通过免疫共沉淀确定未知结合蛋白
该实验的思路为:先通过免疫共沉淀实验,得到结合蛋白,随后对得到的结合蛋白进行测序。
用磷酸盐缓冲液洗30块10 cm培养板上的适宜细胞。刮去每块板上的细胞到1 ml冰冷的EBC裂解缓冲液中;
将每毫升细胞悬液转移到微量离心管中,在微量离心机上4℃以最大速度离心15min;
收集上清(约30 ml)并加入30 μg的适当抗体,4℃摇动免疫沉淀物1 h;
加入0.9 ml的琼脂糖蛋白A悬液,4℃摇动免疫沉淀物30 min;
用含900 mmol/L NaCl的NETN洗琼脂糖蛋白A混合物,再重复洗5次。
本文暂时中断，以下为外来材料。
(* ===== verification/Route.v ===== *)
(** * Route: which resource a name belongs to

    The daemon looks for the locker of a request with the method
    [compare_name].  What it compares is determined by a key: the first level
    of the name for a hierarchical resource, the whole name for the others.
    The key of a resource is the one of the name it was initialized with, and
    never changes. *)
From Stdlib Require Import ZArith String Ascii List Lia.
From stdpp Require Import base list gmap numbers strings relations.
From S2P Require Import Prelude Types CStr RsrcName Msg MsgXml Vfs World LockMode ConnLock.
From S2P Require Import Resource Simple Numeric SetRsrc Sequence Timestamp Hier Rsrc.
Local Open Scope string_scope.
Local Open Scope Z_scope.

Inductive route : Type :=
| Whole (name : option string)
| Tree (root : option string).

#[global] Instance route_eq_dec : EqDecision route.
Proof. solve_decision. Defined.

Definition resource_route (x : option string * rsrc_data) : route :=
  match x.2 with
  | HierData d => Tree (h_name <$> root d)
  | _ => Whole x.1
  end.

(** The names a resource with this key answers for *)
Definition matches (rt : route) (n : string) : bool :=
  match rt with
  | Whole o => bool_decide (o = Some n)
  | Tree r => starts_with_separator n && bool_decide (split_name n ≫= head = r)
  end.

(** The key of a name without a newline *)
Definition name_route (n : string) : route :=
  if starts_with_separator n then Tree (split_name n ≫= head) else Whole (Some n).

(** A resource that has been initialized *)
Definition routable (x : option string * rsrc_data) : Prop :=
  match x.2 with
  | NoData => False
  | HierData d => is_Some (root d)
  | _ => is_Some x.1
  end.

(** ** Names without a newline *)
Fixpoint no_newline (s : string) : bool :=
  match s with
  | EmptyString => true
  | String c s => negb (Ascii.eqb c newline) && no_newline s
  end.

(** An expression that only matches at the beginning of a line *)
Definition anchored (r : regex) : Prop :=
  forall (k : mstate -> option mstate) s, at_bol s = false -> rmatch r k s = None.

Lemma anchored_bol r : anchored (Seq Bol r).
Proof. intros k s Hs. cbn. by rewrite Hs. Qed.

Lemma anchored_alt a b : anchored a -> anchored b -> anchored (Alt a b).
Proof. intros Ha Hb k s Hs. cbn. by rewrite (Ha k s Hs), (Hb k s Hs). Qed.

Lemma search_anchored r rest : forall c pos,
  anchored r -> Ascii.eqb c newline = false -> no_newline rest = true ->
  search r (Some c) rest pos = None.
Proof.
  induction rest as [|d rest IH]; intros c pos Hr Hc Hn; cbn [search]; rewrite Hr by done; [done|].
  cbn in Hn. apply andb_true_iff in Hn as [Hd Hn]. apply IH; [done| by destruct (Ascii.eqb d _) | done].
Qed.

(** Only the name of a tree starts with the separator. *)
Lemma type_of_separator n :
  no_newline n = true -> starts_with_separator n = true ->
  flom_rsrc_get_type n = FLOM_RSRC_TYPE_HIER \/ flom_rsrc_get_type n = FLOM_RSRC_TYPE_NULL.
Proof.
  destruct n as [|c n]; [done|]. cbn [no_newline starts_with_separator]. intros Hn Hc.
  apply Ascii.eqb_eq in Hc as ->. cbn in Hn.
  assert (Hno : forall t, anchored (res_name_preg t) ->
    rmatch (res_name_preg t) Some (Mstate None (String FLOM_HIER_RESOURCE_SEPARATOR n) 0 []) = None ->
    name_matches t (String FLOM_HIER_RESOURCE_SEPARATOR n) = false).
  { intros t Ht Hm. unfold name_matches, regexec. cbn [search]. rewrite Hm.
    rewrite search_anchored by done. done. }
  unfold flom_rsrc_get_type, rsrc_types. cbn [List.find].
  rewrite (Hno FLOM_RSRC_TYPE_SIMPLE) by (done || apply anchored_alt; apply anchored_bol).
  rewrite (Hno FLOM_RSRC_TYPE_NUMERIC) by (done || apply anchored_bol).
  rewrite (Hno FLOM_RSRC_TYPE_SET) by (done || apply anchored_bol).
  rewrite (Hno FLOM_RSRC_TYPE_SEQUENCE) by (done || apply anchored_bol).
  rewrite (Hno FLOM_RSRC_TYPE_TIMESTAMP) by (done || apply anchored_bol).
  destruct (name_matches FLOM_RSRC_TYPE_HIER _); [by left | by right].
Qed.

Section route.
Context `{Glib, Calendar}.

(** ** [compare_name] compares the keys *)
Lemma compare_route n s :
  routable (s_name s, s_data s) ->
  (res_compare_name (D := rsrc_data) (Some n) s).1 =
    inr (matches (resource_route (s_name s, s_data s)) n).
Proof.
  destruct s as [nm d m w dl]. unfold routable, resource_route. cbn [s_name s_data fst snd].
  assert (Hw : forall D (inj : D -> rsrc_data) (d : D),
    (embed inj d (flom_resource_compare_name (Some n)) (St nm (inj d) m w dl)).1 =
      inr (matches (Whole nm) n)) by done.
  destruct d as [|d|d|d|d|d|d]; intros Hr; [done|by apply Hw..| | by apply Hw |by apply Hw].
  destruct Hr as [r Hr]. cbn [res_compare_name any_resource method s_data hier_resource].
  unfold embed, flom_resource_hier_compare_name, recast. cbn [s_name s_msg s_world s_deadline].
  unfold mbind, M_bind. cbn [of_option]. unfold mret, M_ret, matches. rewrite Hr.
  destruct n as [|c n]; [done|]. cbn [starts_with_separator split_name].
  destruct (Ascii.eqb c FLOM_HIER_RESOURCE_SEPARATOR); cbn; [|done]. by rewrite Hr.
Qed.

(** ** Initialization gives a resource the key of its name *)
Lemma strsplit_nonempty sep n : strsplit sep n <> [].
Proof.
  destruct n as [|c n]; [done|]. cbn. destruct (Ascii.eqb c sep); [done|]. by destruct (strsplit sep n).
Qed.

Lemma wp_init_hier n s :
  wp (flom_resource_hier_init n) (fun r s' => r = inr tt -> starts_with_separator n = true /\
    (flom_rsrc_get_type n = FLOM_RSRC_TYPE_HIER ->
     exists r, root (s_data s') = Some r /\ split_name n ≫= head = Some (h_name r))) s.
Proof.
  unfold flom_resource_hier_init. wp_step. wp_step; [by wp_step|]. apply negb_false_iff in H1.
  do 5 wp_step. wp_step; [|done]. wp_step.
  - wp_step. intros _. split; [done|]. intros Ht. destruct n as [|c [|c' n]]; [done| |].
    + cbn in H1. apply Ascii.eqb_eq in H1 as ->. by vm_compute in Ht.
    + injection H2 as H2. by apply (strsplit_nonempty FLOM_HIER_RESOURCE_SEPARATOR (String c' n)) in H2.
  - wp_step. apply wp_try_malloc. intros b w _ _. destruct b; [|by wp_step]. do 3 wp_step.
    eapply (wp_extend_tree _ [] _ (HNode s0 [] []) (HNode s0 [] [])); [done..| |].
    + by intros.
    + intros idx r' w' nd Hw Hl Hn _ _. wp_step. intros _. split; [done|]. intros _.
      exists r'. split; [done|]. by rewrite H2, Hn.
Qed.

Lemma wp_init_route n t s :
  t = flom_rsrc_get_type n ->
  wp (flom_resource_init t n) (fun r s' => r = inr tt ->
    routable (s_name s', s_data s') /\
    (starts_with_separator n = false \/ t = FLOM_RSRC_TYPE_HIER ->
     resource_route (s_name s', s_data s') = name_route n) /\
    matches (resource_route (s_name s', s_data s')) n = true) s.
Proof.
  intros Ht. unfold flom_resource_init. do 2 wp_step; [by wp_step|]. do 2 wp_step.
  apply wp_method. unfold name_route.
  destruct t; cbn [s_data zeroed put_data put_name]; [by intros|..];
    cbn [res_init simple_resource numeric_resource set_resource sequence_resource timestamp_resource
      hier_resource];
    unfold flom_resource_simple_init, flom_resource_numeric_init, flom_resource_set_init,
      flom_resource_sequence_init, flom_resource_timestamp_init, routable, resource_route, matches;
    cbn [recast s_name s_data fst snd].
  4: { eapply wp_mono; [|apply wp_init_hier]. intros r s' Hr E. destruct (Hr E) as (-> & Hroot).
       destruct (Hroot (eq_sym Ht)) as (rt & -> & ->). cbn. rewrite bool_decide_eq_true_2 by done.
       by split. }
  all: repeat wp_step; intros; try done; cbn; rewrite bool_decide_eq_true_2 by done;
    (split; [eauto|split; [by intros [->|]|done]]).
Qed.

(** A name without a newline determines the key of its resource. *)
Lemma type_route n :
  no_newline n = true -> flom_rsrc_get_type n <> FLOM_RSRC_TYPE_NULL ->
  starts_with_separator n = false \/ flom_rsrc_get_type n = FLOM_RSRC_TYPE_HIER.
Proof.
  intros Hn Ht. destruct (starts_with_separator n) eqn:E; [|by left]. right.
  by destruct (type_of_separator n Hn E).
Qed.

(** ** The methods leave the name of a resource alone, except for trees *)
#[local] Instance keeps_name {D A} (m : Res D A) : Frame m -> Keeps s_name m.
Proof. intros Hm s. apply Hm. Qed.
#[local] Instance keeps_name_c_int {D} z : Keeps s_name (c_int (D := D) z).
Proof. unfold c_int. solve_keeps. Qed.

Lemma scan_keeps {D I G T} (key : st D -> T) (queue : D -> list (conn_lock I)) set_queue
    (try_lock : conn_lock I -> Res D (option G)) grant :
  (forall i, Keeps key (modify (pop_nth queue set_queue i))) ->
  (forall cl, Keeps key (try_lock cl)) -> (forall g cl, Keeps key (grant g cl)) ->
  Keeps key (scan_waitings queue set_queue try_lock grant).
Proof.
  intros Hp Ht Hg. unfold scan_waitings. apply keeps_bind; [apply _|]. intros q.
  generalize 0%nat as i. induction (S (length q)) as [|n IH]; intros i; cbn [waitings_loop];
    solve_keeps.
Qed.

Class KeepsKey (D : Type) `{Resource D} {T} (key : st D -> T) : Prop := {
  inmsg_key : forall uid c, Keeps key (res_inmsg uid c);
  clean_key : forall uid c, Keeps key (res_clean uid c);
  timeout_key : forall uid, Keeps key (res_timeout uid)
}.

Ltac solve_scan_name := apply scan_keeps; intros; solve_keeps.

#[export] Instance simple_keeps_name : KeepsKey simple s_name.
Proof.
  assert (Hw : Keeps s_name flom_resource_simple_waitings).
  { unfold flom_resource_simple_waitings, simple_try, simple_grant, Simple.push_holder,
      flom_resource_simple_can_lock. solve_scan_name. }
  assert (Hc : forall u c, Keeps s_name (flom_resource_simple_clean u c)).
  { intros u c. unfold flom_resource_simple_clean. solve_keeps. }
  constructor; intros; cbn; unfold flom_resource_simple_inmsg,
    simple_lock, simple_unlock, Simple.push_holder, flom_resource_simple_can_lock,
    flom_resource_timeout, flom_resource_compare_name; first [apply Hc | solve_keeps].
Qed.

#[export] Instance numeric_keeps_name : KeepsKey numeric s_name.
Proof.
  assert (Hw : Keeps s_name flom_resource_numeric_waitings).
  { unfold flom_resource_numeric_waitings, numeric_try, numeric_grant, Numeric.push_holder,
      Numeric.add_locked, flom_resource_numeric_can_lock. solve_scan_name. }
  assert (Hc : forall u c, Keeps s_name (flom_resource_numeric_clean u c)).
  { intros u c. unfold flom_resource_numeric_clean, Numeric.add_locked. solve_keeps. }
  constructor; intros; cbn; unfold flom_resource_numeric_inmsg,
    numeric_lock, numeric_unlock, Numeric.push_holder, Numeric.add_locked,
    flom_resource_numeric_can_lock, flom_resource_timeout,
    flom_resource_compare_name; first [apply Hc | solve_keeps].
Qed.

#[export] Instance set_keeps_name : KeepsKey rset s_name.
Proof.
  assert (Hw : Keeps s_name flom_resource_set_waitings).
  { unfold flom_resource_set_waitings, set_try, set_grant. solve_scan_name. }
  assert (Hc : forall u c, Keeps s_name (flom_resource_set_clean u c)).
  { intros u c. unfold flom_resource_set_clean. solve_keeps. }
  constructor; intros; cbn; unfold flom_resource_set_inmsg, set_lock, set_unlock,
    flom_resource_timeout, flom_resource_compare_name; first [apply Hc | solve_keeps].
Qed.

#[local] Instance sequence_get_name : Keeps s_name sequence_get.
Proof. unfold sequence_get. solve_keeps. Qed.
最后,用NETN洗一次;
吸出混合物的液体部分。加入800 μl的1×SDS胶加样缓冲液到球珠中,煮沸4min;
将样品加入到大孔的不连续SDS-PAGE梯度胶中,在10mA的恒定电流下电泳过夜;
通过考马斯亮蓝染色观察蛋白质泳带;
从胶上切下目标带,将其放到微量离心管中,用1ml 50%乙腈洗两次,每次3 min;
用胰蛋白酶消化胶中的蛋白质,再进行电洗脱;
通过窄孔高效液相色谱分离肽。将收集的肽进行Edman降解测序。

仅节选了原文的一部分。